Bells kicked at the snow. "Great. Now I'm inside some stupid book that somehow opened up into this stupid place, and I have no stupid clue how to get out of here." As she was talking, she noticed that the wind quieted down and every snowflake appeared to have grown ears, carefully listening to her every word.

A suspicion formed in her head.

"Hello?" she called.

There was no answer, but she thought she heard a rustle that could be the clearing of a throat or the creaking of pages. The sound dissolved into nothing somewhere above her head, and all was still again, as if something was watching her.

"Hello?" she repeated.

No answer.

"Naturally, as my luck would have it, it appears that I'm alone here. But," she raised a finger, "if my hypothesis is correct and this is a story, there must be characters here—it must be a story about someone. I don't see anyone, and that is very strange. What kind of a story is this, if it only has a lake and a forest in it? A stupid story, that's what. I get it. This book is dumb, that's what I think." She spoke louder. "It must have been such a boring and dull book, that someone finally got fed up with it and has thrown it away. In fact, I think this book is the most lame and uninteresting book of them all!"

The snow stopped.

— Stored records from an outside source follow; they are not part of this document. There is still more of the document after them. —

(* ===== verification/Dial.v ===== *)
(** * Dialling through a node: the rest of [internal/proxy/outbound_manager.go]

    Sing-box outbounds are created on first use, cached by node name, shared by
    concurrent calls and closed by deletions, updates, the idle cleanup, Reload
    and Stop.  [getOrCreateSingboxOutbound] and [recreateSingboxOutbound] are made
    of lock sections; [thread_step] runs one section of a call, and [dial_step]
    interleaves any number of calls with every other operation of the manager.
    The [singleflight.Group] that joins concurrent calls for one name only removes
    interleavings, so it does not appear.

    The creation of an outbound and the listening on it are library calls: their
    results are arguments, [None] for success and the text of the error
    otherwise.  Each attempt reads the clock once. *)

From Stdlib Require Import Strings.String.
From S2P Require Import Prelude GoBytes GoString Outbound OutboundManager.

(** ** Constants and errors *)

Definition MaxRetryAttempts : Z := 2.
Definition InitialRetryDelay : Z := 50 * millisecond.
Definition MaxRetryDelay : Z := 1 * second.
Definition RetryBackoffMultiple : Z := 2.

Inductive dial_err :=
| DialNotFound
| DialDisabled
| DialNoUDP
| DialUnhealthy (lastErr : string)
| DialNotRecreated (e : dial_err)
| DialFactory (text : string)
| DialNotCreated (e : dial_err)
| DialListen (text : string)
| DialMarkedUnhealthy (attempt : Z)
| DialAllRetriesFailed (lastErr : option dial_err)
| DialCancelled.

(** [Error()] of what [getOrCreateSingboxOutbound] returns. *)
Definition create_error_text (e : dial_err) : string :=
  match e with
  | DialFactory text => text
  | _ => "proxy outbound not found"
  end.

(** ** State

    The manager, the configuration each sing-box outbound was created from, by
    identifier, and the tracked connections. *)

Record trackedPacketConn := {
  tc_name : string;
  tc_cfg : ProxyOutbound;
  tc_closed : bool;
}.

Record dial_world := {
  dw_m : outboundManagerImpl;
  dw_made : list ProxyOutbound;
  dw_conns : list trackedPacketConn;
}.

Definition with_m (m : outboundManagerImpl) (w : dial_world) : dial_world :=
  {| dw_m := m; dw_made := dw_made w; dw_conns := dw_conns w |}.

(** The call of [singboxFactory.CreateUDPOutbound]. *)
Definition CreateUDPOutbound (r : option string) (cfg : ProxyOutbound) (w : dial_world)
  : dial_world * (singbox_id + dial_err) :=
  match r with
  | Some text => (w, inr (DialFactory text))
  | None =>
      ({| dw_m := dw_m w; dw_made := dw_made w ++ [cfg]; dw_conns := dw_conns w |},
       inl (length (dw_made w)))
  end.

The wind died with a disgruntled sigh.

"Lame?" rustled a papery voice. "Did you call me lame?"

Bells' heart plummeted, then sprung into her ears and hammered so hard, she thought she would faint.

"Do I need to repeat myself?" demanded the voice. "Or are you not only rude, but deaf also?"

Bells swallowed. "Who is it?" she asked timidly. "Is anyone here?" She looked about her, but there was nothing to see except snow.

"You're blind, too? Oh, this is getting better by the minute."